> **Input records**:
(* ===== verification/Escalation.v ===== *)
(** * The Scrum Master: unsticking stuck work

    [cycle/escalation.rs]: what every cycle does to the tickets nobody moves. The
    drive through the running sprint, the repair of misfiled bugs, and the rescue
    ladder for tickets that keep failing. [now] is [now_rfc3339()], [new_id] and
    [new_id'] are minted message ids, [reply] is the output of an engine run that
    succeeded, [to_lowercase] is Unicode case folding. *)
From S2P Require Import Prelude RustStr Kinds TestCase Ticket Lifecycle State DepGraph StateOps Ports Channels Backlog ApprovalDesk MergePolicy Board Split.

Definition CHURN_ARREST : N := 6.

(** ** [reclaim_misfiled_bugs] *)

Definition reclaim_misfiled_bugs (st : ProjectState) : ProjectState :=
  st <| tickets ::= fmap (try_op (OpReclaim System)) |>.

(** ** [sm_drive_sprint_flow] *)

Definition is_live (t : Ticket) : bool := negb (one_of (t_status t) [Documented; Verified; Rejected]).
Definition parents_where (p : Ticket -> bool) (ts : list Ticket) : list TicketId := omap t_parent_id (List.filter p ts).
Definition live_parents : list Ticket -> list TicketId := parents_where is_live.
Definition rejected_ids (ts : list Ticket) : list TicketId :=
  t_id <$> List.filter (fun t => bool_decide (t_status t = Rejected)) ts.

(** A live child of a rejected parent. *)
Definition is_dead_child (rejected : list TicketId) (t : Ticket) : bool :=
  is_live t && from_option (fun p => one_of p rejected) false (t_parent_id t).

Definition fails (id : TicketId) (st : ProjectState) : N := default 0%N (ticket_fail_attempts st !! id).

Definition is_held_bug (t : Ticket) : bool := bool_decide (t_kind t = Bug) && bool_decide (t_status t = OnHold).

(** A held bug the drive takes up again. *)
Definition resumable (parents : list TicketId) (st : ProjectState) (t : Ticket) : bool :=
  is_held_bug t && negb (one_of (t_id t) parents) && (fails (t_id t) st <? CHURN_ARREST)%N &&
  (redesigns (t_id t) st <? MAX_TICKET_RESCUES + 5)%N.

Definition arrested (st : ProjectState) (t : Ticket) : bool :=
  is_held_bug t && (CHURN_ARREST <=? fails (t_id t) st)%N.

Definition day_of (now : string) : string := String.substring 0 10 now.

(** Once a day, the bugs that are no longer resumed. *)
Definition announce_arrests (new_id now : string) (st : ProjectState) : ProjectState :=
  let stuck := List.filter (arrested st) (tickets st) in
  if bool_decide (stuck = []) || bool_decide (daily_jobs st !! "churn_arrest" = Some (day_of now)) then st
  else
    post_chat_in new_id now "SM"
      ("⛔ Churn arrest: " +:+ dec_nat (length stuck) +:+ " bug(s) stuck past " +:+ dec CHURN_ARREST +:+
       " attempts, no longer auto-resumed — SA please split or escalate: " +:+
       join ", " ((fun t => t_id t +:+ " (" +:+ dec (fails (t_id t) st) +:+ "x)") <$> stuck))
      AGENTS_CHANNEL [] (st <| daily_jobs ::= insert "churn_arrest" (day_of now) |>).

(** What the drive does to one committed ticket. *)
Definition push_committed (parents : list TicketId) (t : Ticket) : Ticket :=
  match t_status t with
  | OnHold => if one_of (t_id t) parents then t else try_op (OpTransition Sm Pending) t
  | Open | Pending | Ready =>
      if bool_decide (t_priority t = High) then t else try_op (OpSetPriority Po High) t
  | _ => t
  end.

Definition sm_drive_sprint_flow (new_id now : string) (st : ProjectState) : ProjectState :=
  let committed := from_option sp_committed [] (sprint st) in
  if bool_decide (committed = []) then st
  else
    let parents := live_parents (tickets st) in
    let dead := t_id <$> List.filter (is_dead_child (rejected_ids (tickets st))) (tickets st) in
    let st := st <| tickets ::= for_ids (try_op (OpTransition System Rejected)) dead |> in
    let held := t_id <$> List.filter (resumable parents st) (tickets st) in
    let st := announce_arrests new_id now st in
    let st := st <| tickets ::= for_ids (try_op (OpTransition Sm Open)) held |> in
    st <| tickets ::= for_ids (push_committed parents) committed |>.

(** ** The rescue ladder *)

Definition cap_deaths (id : TicketId) (st : ProjectState) : nat :=
  length (List.filter is_cap_death (attempt_failures id st)).

(** Three failures, and some budget left. *)
Definition may_rescue (st : ProjectState) (id : TicketId) : bool :=
  (3 <=? fails id st)%N &&
  ((redesigns id st <? MAX_TICKET_RESCUES)%N ||
   ((2 <=? cap_deaths id st) && (redesigns id st <? MAX_TICKET_RESCUES + 5)%N)).

(** One rescue per cycle: the first in id order that still names a ticket. *)
Definition unpark_candidates (st : ProjectState) : list (TicketId * string) :=
  take 1 (omap (fun id => (fun t => (id, t_title t)) <$> ticket id st)
            (List.filter (may_rescue st) (btree_keys (ticket_fail_attempts st)))).

(** [{:?}] of a layer. *)
Definition layer_debug (l : FailureLayer) : string :=
  match l with LSpec => "Spec" | LGate => "Gate" | LDesign => "Design" | LInfra => "Infra" end.

Definition failure_line (f : AttemptFailure) : string :=
  "attempt " +:+ dec (af_attempt f) +:+ " — rejected by " +:+ af_gate f +:+ " (" +:+ layer_debug (af_layer f) +:+
  "): " +:+ af_detail f.

Definition rescue_history (id : TicketId) (st : ProjectState) : string :=
  match attempt_failures id st with
  | [] => join newline (default [] (ticket_journal st !! id))
  | fs => join newline (failure_line <$> fs)
  end.

(** The ticket never carried a usable requirement. *)
Definition spec_is_thin (id : TicketId) (st : ProjectState) : bool :=
  match ticket id st with
  | Some t => bool_decide (t_acceptance_criteria t = []) || (String.length (trim (t_description t)) <? 80)
  | None => false
  end.

Section Ladder.
Context (to_lowercase : string -> string) (from_json : string -> option (list ProposedSubtask)).

Definition rescue_route (id : TicketId) (st : ProjectState) : EscalationRoute :=
  match attempt_failures id st with
  | [] => escalation_route to_lowercase (rescue_history id st) (spec_is_thin id st)
  | fs => route_from_failures fs (spec_is_thin id st)
  end.

Definition rescuer (route : EscalationRoute) : string := match route with RSpec => "BA" | _ => "SA" end.

Definition rescue_message (route : EscalationRoute) (vi : bool) (attempt : N) (id : TicketId) : string :=
  match route, vi with
  | RSpec, true => "🧯 SM→BA (rescues " +:+ dec attempt +:+ "): " +:+ id +:+ " bị 3 lần đỏ vì spec chưa rõ — BA đã " +:+
                   "viết lại yêu cầu, DEV làm lại. Đỏ tiếp là chuyển người quyết."
  | RSpec, false => "🧯 SM→BA (rescue " +:+ dec attempt +:+ "): " +:+ id +:+ " went red 3 times because the spec was " +:+
                    "unclear — BA rewrote the requirements, DEV retries. Red again and it escalates to a person."
  | RMechanical, true => "🧯 SM→SA (rescues " +:+ dec attempt +:+ "): " +:+ id +:+ " bị 3 lần đỏ ở cổng chất lượng (lint/test) " +:+
                         "chứ không phải thiết kế — SA đưa cách gỡ đúng chỗ đó. Đỏ tiếp là chuyển người quyết."
  | RMechanical, false => "🧯 SM→SA (rescue " +:+ dec attempt +:+ "): " +:+ id +:+ " went red 3 times at the quality gate " +:+
                          "(lint/test), not on design — SA supplied a targeted unblock. Red again and it escalates to a person."
  | _, true => "🧯 SM→SA (rescues " +:+ dec attempt +:+ "): " +:+ id +:+ " được RE-DESIGN sau 3 build đỏ — DEV thử " +:+
               "lại với hướng mới. Đỏ tiếp là chuyển người quyết."
  | _, false => "🧯 SM→SA (rescue " +:+ dec attempt +:+ "): " +:+ id +:+ " was RE-DESIGNED after 3 red builds — " +:+
                "DEV retries with the new approach. Red again and it escalates to a person."
  end.

(** The senior's text lands where the developer reads it. *)
Definition rescue_ticket (route : EscalationRoute) (out : string) : Ticket -> Ticket :=
  match route with
  | RSpec => try_op (OpClarify Ba out)
  | _ => try_op (OpSetTechnical Sa (mkTechnicalDesign out [] "" "" "" ""))
  end.

Definition apply_rescue (new_id new_id' now : string) (vi : bool) (route : EscalationRoute) (out : string)
    (id : TicketId) (st : ProjectState) : ProjectState :=
  let st := set_ticket id (rescue_ticket route out) st in
  let st := st <| ticket_fail_attempts ::= delete id |> in
  let st := journal_note id (rescuer route +:+ " rescue: " +:+ out) st in
  let attempt := default 1%N (ticket_redesigns st !! id) in
  let msg := rescue_message route vi attempt id in
  post_chat_in new_id' now "SM" msg AGENTS_CHANNEL [] (post_comment new_id now "SM" msg (Some id) st).

(** What an engine run is worth: its trimmed output, at most 1,200 characters. *)
Definition usable_reply (reply : option string) : string :=
  from_option (fun out => take_chars 1200 (trim out)) "" reply.

Definition escalate_parked_ticket (new_id new_id' now : string) (vi : bool) (reply : EscalationRoute -> option string)
    (id title : string) (st : ProjectState) : ProjectState :=
  let route := rescue_route id st in
  if bool_decide (route = ROversize)
  then split_oversize_ticket from_json new_id now vi (reply route) id title st
  else match claim_rescue MAX_TICKET_RESCUES id st with
  | Err _ => st
  | Ok st =>
      let out := usable_reply (reply route) in
      if String.length out <? 40 then st else apply_rescue new_id new_id' now vi route out id st
  end.

Definition sm_unpark_tickets (new_id new_id' now : string) (vi : bool) (reply : EscalationRoute -> option string)
    (st : ProjectState) : ProjectState :=
  match unpark_candidates st with
  | (id, title) :: _ => escalate_parked_ticket new_id new_id' now vi reply id title st
  | [] => st
  end.
End Ladder.

(** ** Lemmas: the drive *)

Lemma safe_push parents : safe_change (push_committed parents).
Proof.
  assert (H1 := safe_try_op (OpTransition Sm Pending) eq_refl).
  assert (H2 := safe_try_op (OpSetPriority Po High) eq_refl).
  intros t. unfold push_committed. destruct (t_status t); try (split; [done|tauto]); try case_bool_decide;
    try (split; [done|tauto]); auto. destruct (one_of _ _); [by split|apply H1].
Qed.

Lemma try_transition r to t :
  to <> Ready -> to <> Verified -> to <> InProgress ->
  try_op (OpTransition r to) t
  = if transition_allowed (t_kind t) (t_status t) to && can_transition r (t_status t) to
    then clear_claim (set_status to t) else t.
Proof.
  intros H1 H2 H3. unfold try_op. cbn [apply_op]. unfold transition_to.
  destruct (transition_allowed _ _ _); cbn [negb andb]; [|done].
  destruct (can_transition _ _ _); cbn [negb]; [|done]. by rewrite !decide_False by done.
Qed.

(** The board as one pass over the tickets sees it. *)
Record drive_view := {
  v_rejected : list TicketId;
  v_parents : list TicketId;
  v_committed : list TicketId;
  v_state : ProjectState;
}.

Definition view_of (st : ProjectState) : drive_view := {|
  v_rejected := rejected_ids (tickets st); v_parents := live_parents (tickets st);
  v_committed := from_option sp_committed [] (sprint st); v_state := st |}.

Definition raise_if (b : bool) (t : Ticket) : Ticket := if b then t <| t_priority := High |> else t.

(** What the drive promises of one ticket. *)
Definition driven (v : drive_view) (t : Ticket) : Ticket :=
  let committed := one_of (t_id t) (v_committed v) in
  let childless := negb (one_of (t_id t) (v_parents v)) in
  if is_dead_child (v_rejected v) t && transition_allowed (t_kind t) (t_status t) Rejected
  then clear_claim (set_status Rejected t)
  else if is_held_bug t && childless && (fails (t_id t) (v_state v) <? 6)%N && (redesigns (t_id t) (v_state v) <? 7)%N
  then raise_if committed (clear_claim (set_status Open t))
  else if committed && bool_decide (t_status t = OnHold) && childless && negb (bool_decide (t_kind t = Bug))
  then clear_claim (set_status Pending t)
  else raise_if (committed && one_of (t_status t) [Open; Pending; Ready]) t.

(** The three sweeps on one ticket. *)
Definition swept (v : drive_view) (t : Ticket) : Ticket :=
  let t1 := if is_dead_child (v_rejected v) t then try_op (OpTransition System Rejected) t else t in
  let t2 := if resumable (v_parents v) (v_state v) t1 then try_op (OpTransition Sm Open) t1 else t1 in
  if one_of (t_id t) (v_committed v) then push_committed (v_parents v) t2 else t2.

Lemma announce_tickets new_id now st : tickets (announce_arrests new_id now st) = tickets st.
Proof. unfold announce_arrests. by destruct (_ || _). Qed.

Lemma sm_drive_board new_id now st : board_ok (tickets st) -> board_ok (tickets (sm_drive_sprint_flow new_id now st)).
Proof.
  intros Hb. unfold sm_drive_sprint_flow. destruct (bool_decide _); [done|]. cbv zeta.
  rewrite !tickets_set, announce_tickets, tickets_set.
  repeat apply board_for_ids; try exact Hb; try by apply safe_try_op. apply safe_push.
Qed.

> **Directions**: Please report how many lines of the entries above include "Pending". Only the number is wanted.

> **Task response**: 5